Siamo bellissime, tutte, dalla prima all'ultima.

Piove o forse nevica, non si capisce.
La strada è buia e trafficata mentre riporto a casa Giulia che tossisce e mi chiede come sto.
Sto male, malissimo direi se oggi non avessi fatto la chiave di violino, un premio alla mia saggia pazienza dentro e fuori dalla palestra.
Avrei mille modi per dirti che soffrirai quanto non credi una volta fuori dalla mia orbita ma mi forzo per lasciare che lo scopra tu stesso, esercitandoti a scappare ogni volta solo per capire che hai già un legame che ti riporta qui, volente o nolente.

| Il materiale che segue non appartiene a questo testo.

Definition unsigned_digits (s : list Z) : option Z := match s with [] => None | _ => dec_digits 0 s end.

(** strconv.ParseUint(s, 10, bits). *)
Definition ParseUint10 (bits : Z) (s : string) : option Z :=
  n ← unsigned_digits (bytes_of s); if n <? 2 ^ bits then Some n else None.

(** strconv.ParseInt(s, 10, bits). *)
Definition ParseInt10 (bits : Z) (s : string) : option Z :=
  let '(neg, digits) := split_sign (bytes_of s) in
  n ← unsigned_digits digits;
  if neg then (if n <=? 2 ^ (bits - 1) then Some (- n) else None) else (if n <? 2 ^ (bits - 1) then Some n else None).

Definition Atoi : string → option Z := ParseInt10 64.

(** ** Lines (bufio.Scanner) *)

Definition newline : Ascii.ascii := Ascii.ascii_of_nat 10.
Definition MaxScanTokenSize : nat := Z.to_nat 65536.

Definition drop_cr (s : string) : string := trim_suffix s (String (Ascii.ascii_of_nat 13) "").

(** The lines up to the first that does not fit the buffer, and whether there is one. *)
Fixpoint scan_tokens (parts : list string) : list string * bool :=
  match parts with
  | [] => ([], false)
  | [last] => if bool_decide (last = "") then ([], false)
              else if bool_decide (MaxScanTokenSize <= String.length last)%nat then ([], true) else ([drop_cr last], false)
  | part :: parts =>
      if bool_decide (MaxScanTokenSize <= String.length part)%nat then ([], true)
      else let '(lines, long) := scan_tokens parts in (drop_cr part :: lines, long)
  end.

Definition scan_lines (text : string) : list string * bool := scan_tokens (split_char newline text).

(** ** Paths (path/filepath) *)

Definition is_slash (c : Ascii.ascii) : bool := bool_decide (c = slash).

Ti spaventa quel che senti e mi lasci combattuta tra l'incredulità che tu conosca ancora così poco di te stesso e la paura che mi sale ogni volta che si avvicina il momento di separarci.
Mi chiedo cosa riporterai a casa delle nostre notti passate a giocare e parlare e fare l'amore.

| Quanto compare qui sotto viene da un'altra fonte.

Lemma clean_members owner check ms seen env u : clean (validate_interface_members owner check ms seen env) u →
  (NoDup (given (interfaceMemberName <$> ms)) ∧ ∀ x, x ∈ given (interfaceMemberName <$> ms) → x ∉ seen) ∧
  ∀ m, m ∈ ms → ∃ env env', clean (check m env) env'.
Proof.
  revert seen env. induction ms as [|m ms IH]; intros seen env Hc; cbn [validate_interface_members] in Hc.
  { split; [split; [constructor|by intros x ?%not_elem_of_nil]|by intros m ?%not_elem_of_nil]. }
  destruct (negb _ && _) eqn:E; [by apply clean_then in Hc as [[? ?%clean_addf] _]|].
  apply clean_bind in Hc as (env' & Hd & Hrest). destruct (IH _ _ Hrest) as [[H1 H2] H3].
  split; [by apply (fresh_names (interfaceMemberName m))|]. intros m'. rewrite elem_of_cons. intros [->|Hin]; eauto.
Qed.

(** The loops over a parcelable share one set: [names] are new to [seen], pairwise
    different, and recorded in [seen']. *)
Definition adds (names : list string) (seen seen' : gset string) : Prop :=
  NoDup names ∧ (∀ x, x ∈ names → x ∉ seen) ∧ seen ⊆ seen' ∧ ∀ x, x ∈ names → x ∈ seen'.

Lemma adds_nil seen : adds [] seen seen.
Proof. split; [constructor|]. split_and!; [|done|]; by intros x ?%not_elem_of_nil. Qed.

Lemma adds_cons n names seen seen' : n ∉ seen → adds names ({[n]} ∪ seen) seen' → adds (n :: names) seen seen'.
Proof.
  intros Hn (H1 & H2 & H3 & H4). assert (Hin : n ∈ {[n]} ∪ seen) by (apply elem_of_union; left; by apply elem_of_singleton).
  split; [constructor; [intros Hx; by apply H2 in Hx|done]|]. split.
  { intros x. rewrite elem_of_cons. intros [->|Hx%H2]; [done|]. contradict Hx. apply elem_of_union. by right. }
  split; [etrans; [|exact H3]; apply union_subseteq_r|]. intros x. rewrite elem_of_cons. intros [->|Hx]; auto.
Qed.

Lemma adds_app l1 l2 s1 s2 s3 : adds l1 s1 s2 → adds l2 s2 s3 → adds (l1 ++ l2) s1 s3.
Proof.
  intros (A1 & A2 & A3 & A4) (B1 & B2 & B3 & B4). split; [|split; [|split]].
  - apply NoDup_app. split_and!; [done| |done]. intros x Hx%A4 Hy. by apply B2 in Hy.
  - intros x. rewrite elem_of_app. intros [Hx|Hx%B2]; [auto|]. contradict Hx. by apply A3.
  - by etrans.
  - intros x. rewrite elem_of_app. intros [Hx%A4|Hx]; auto.
Qed.

Lemma clean_consts scope owner cs seen env seen' : clean (validate_consts pkg ds scope owner cs seen env) seen' →
  adds (cd_Name <$> cs) seen seen'.
Proof.
  revert seen env. induction cs as [|c cs IH]; intros seen env Hc; cbn [validate_consts] in Hc.
  { apply clean_ret in Hc as ->. apply adds_nil. }
  case_bool_decide as Hs; [by apply clean_then in Hc as [[? ?%clean_addf] _]|].
  apply clean_bind in Hc as (env' & _ & Hrest). apply adds_cons; [done|]. by eapply IH.
Qed.

Lemma clean_fields owner fs seen seen' : clean (validate_fields pkg ds owner fs seen) seen' → adds (fld_Name <$> fs) seen seen'.
Proof.
  revert seen. induction fs as [|f fs IH]; intros seen Hc; cbn [validate_fields] in Hc.
  { apply clean_ret in Hc as ->. apply adds_nil. }
  case_bool_decide as Hs; [by apply clean_then in Hc as [[? ?%clean_addf] _]|].
  apply clean_then in Hc as [_ Hrest]. apply adds_cons; [done|]. by apply IH.
Qed.

Lemma clean_nested owner decls seen u : clean (nested_names owner decls seen) u → ∃ seen', adds (given (declName <$> decls)) seen seen'.
Proof.
  revert seen. induction decls as [|d decls IH]; intros seen Hc; cbn [nested_names fmap list_fmap] in *; [eexists; apply adds_nil|].
  rewrite given_cons. case_bool_decide; [by apply IH|].
  case_bool_decide as Hs; [by apply clean_then in Hc as [[? ?%clean_addf] _]|].
  destruct (IH _ Hc) as [seen' ?]. exists seen'. by apply adds_cons.
Qed.

(** *** What is accepted *)

Definition fixed_size (anns : list Annotation) : bool := hasAnnotation anns fixed_size_names.

(** The scope in which the fields of a declaration are looked up. *)
Definition field_scope (scope : list string) (d : Decl) : list string :=
  match d with DParcelable (mkParcelableDecl _ n _ _ _ _ _) => scope ++ [n] | _ => scope end.

Definition acceptable (scope : list string) (d : Decl) : Prop :=
  (∀ names, checked_members d = Some names → NoDup names) ∧
  ∀ anns fields f, composite (Some d) = Some (anns, fields) → fixed_size anns = true → f ∈ fields →
    is_fixed pkg ds (field_scope scope d) (applyFieldAnnotations f) = true.

Lemma clean_fixed kind owner scope anns fields u : clean (check_fixed pkg ds kind owner scope anns fields) u →
  fixed_size anns = true → ∀ f, f ∈ fields → is_fixed pkg ds scope (applyFieldAnnotations f) = true.
Proof.
  unfold check_fixed, fixed_size. intros Hc Ha f Hf. rewrite Ha in Hc. apply (clean_for_each _ _ _ Hc) in Hf.
  apply clean_addf_if, negb_false_iff in Hf. done.
Qed.

Lemma clean_acceptable scope d : clean (validateDecl pkg ds scope d) tt → acceptable scope d.
Proof.
  destruct d as [[a o n ms]|[a n tp st cs fs decls]|e|u]; cbn [validateDecl validateInterface validateParcelable].
  - intros [_ Hc]%clean_then. split; [|done]. intros names [= <-]. apply (clean_members _ _ _ _ _ _ Hc).
  - intros [_ Hc]%clean_then. apply clean_bind in Hc as (s1 & H1 & Hc). apply clean_bind in Hc as (s2 & H2 & Hc).
    apply clean_then in Hc as [[u3 H3] Hc]. apply clean_then in Hc as [_ H5]. split.
    + intros names [= <-]. apply clean_consts in H1. apply clean_fields in H2. apply clean_nested in H3 as [s3 H3].
      by destruct (adds_app _ _ _ _ _ H1 (adds_app _ _ _ _ _ H2 H3)).
    + intros anns fields f [= <- <-] Hs. by apply (clean_fixed _ _ _ _ _ _ H5).
  - intros _. split; done.
  - unfold validateUnion. intros Hc. apply clean_then in Hc as [_ Hc]. apply clean_then in Hc as [_ Hc].
    split; [done|]. intros anns fields f [= <- <-] Hs. by apply (clean_fixed _ _ _ _ _ _ Hc).
Qed.

Lemma clean_within scope d scope' d' : within scope d scope' d' → clean (validateDecl pkg ds scope d) tt →
  clean (validateDecl pkg ds scope' d') tt.
Proof.
  induction 1 as [|scope a n tp st cs fs decls d scope' d' Hin _ IH|scope a o n ms d scope' d' Hm _ IH]; [done|..];
    cbn [validateDecl validateInterface validateParcelable]; intros Hc; apply IH.
  - apply clean_then in Hc as [_ Hc]. apply clean_bind in Hc as (s1 & _ & Hc). apply clean_bind in Hc as (s2 & _ & Hc).
    apply clean_then in Hc as [_ Hc]. apply clean_then in Hc as [[u Hc] _]. by apply (clean_validate_list _ _ _ _ Hc).
  - apply clean_then in Hc as [_ Hc]. destruct (clean_members _ _ _ _ _ _ Hc) as [_ H'].
    destruct Hm as [ms p Hp|ms p Hp|ms p Hp]; destruct (H' _ Hp) as (env & env' & [[[] Hv] _]%clean_then); exact Hv.
Qed.
End Accepted.

(** C26: what the validator accepts is well formed: when a file gets no diagnostic, the
    names at its top level are pairwise different, and so are the members of every
    interface and of every parcelable (constants, fields and nested declarations
    together) at any depth; and every field of a parcelable or union annotated
    @FixedSize passes the fixed-size check.  The members of an enum and the fields
    of a union are not compared with each other ([enum_duplicates_accepted]). *)
Theorem accepted_file_wellformed `{GoFrontEnd} (f : File) :
  let pkg := file_PackageName f in
  let ds := collectDecls pkg (file_Decls f) in
  ValidateFile (Some f) = (Ok tt, []) →
  NoDup (given (declName <$> file_Decls f)) ∧
  ∀ d scope d', d ∈ file_Decls f → within [] d scope d' → acceptable pkg ds scope d'.
Proof.
  intros pkg ds Hc. destruct (clean_validate_list _ _ _ _ (Hc : clean _ tt)) as [[H1 _] H2]. split; [exact H1|].
  intros d scope d' Hd Hw. apply clean_acceptable. eapply clean_within; [exact Hw|by apply H2].
Qed.

(** ** Files *)

Definition named (name : string) : TypeRef := mkTypeRef [] name [] false None false.
Definition field (t : TypeRef) (name : string) : Field := mkField [] DirectionNone t name "".
Definition fixed : list Annotation := [mkAnnotation "FixedSize" []].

So con certezza che ogni volta mi allontano io di un minuscolo passetto, mi stai prendendo per stanchezza senza peraltro immaginare che per questo motivo tra poco tutto questo finirà e le mie energie verranno calamitate da qualche altra parte.
Comprendi ma scordi per paura, non ti lasci andare al qui e ora, non capisci che è adesso o mai più e io mi torco le mani impotente guardandoti rendere sempre più liso questo sentimento per te inaspettato che non riesci a concepire e pertanto ad accogliere come meriterebbe.
Sali ma poi scivoli, ritornando con i piedi per terra mentre io resto su, con la forza dei miei anni complicati ma bellissimi, a incitarti silenziosamente sperando che tu decida di rimanere in alto come me.
Occhi negli occhi, come quando ci guardiamo con le teste sui cuscini, senza parlare.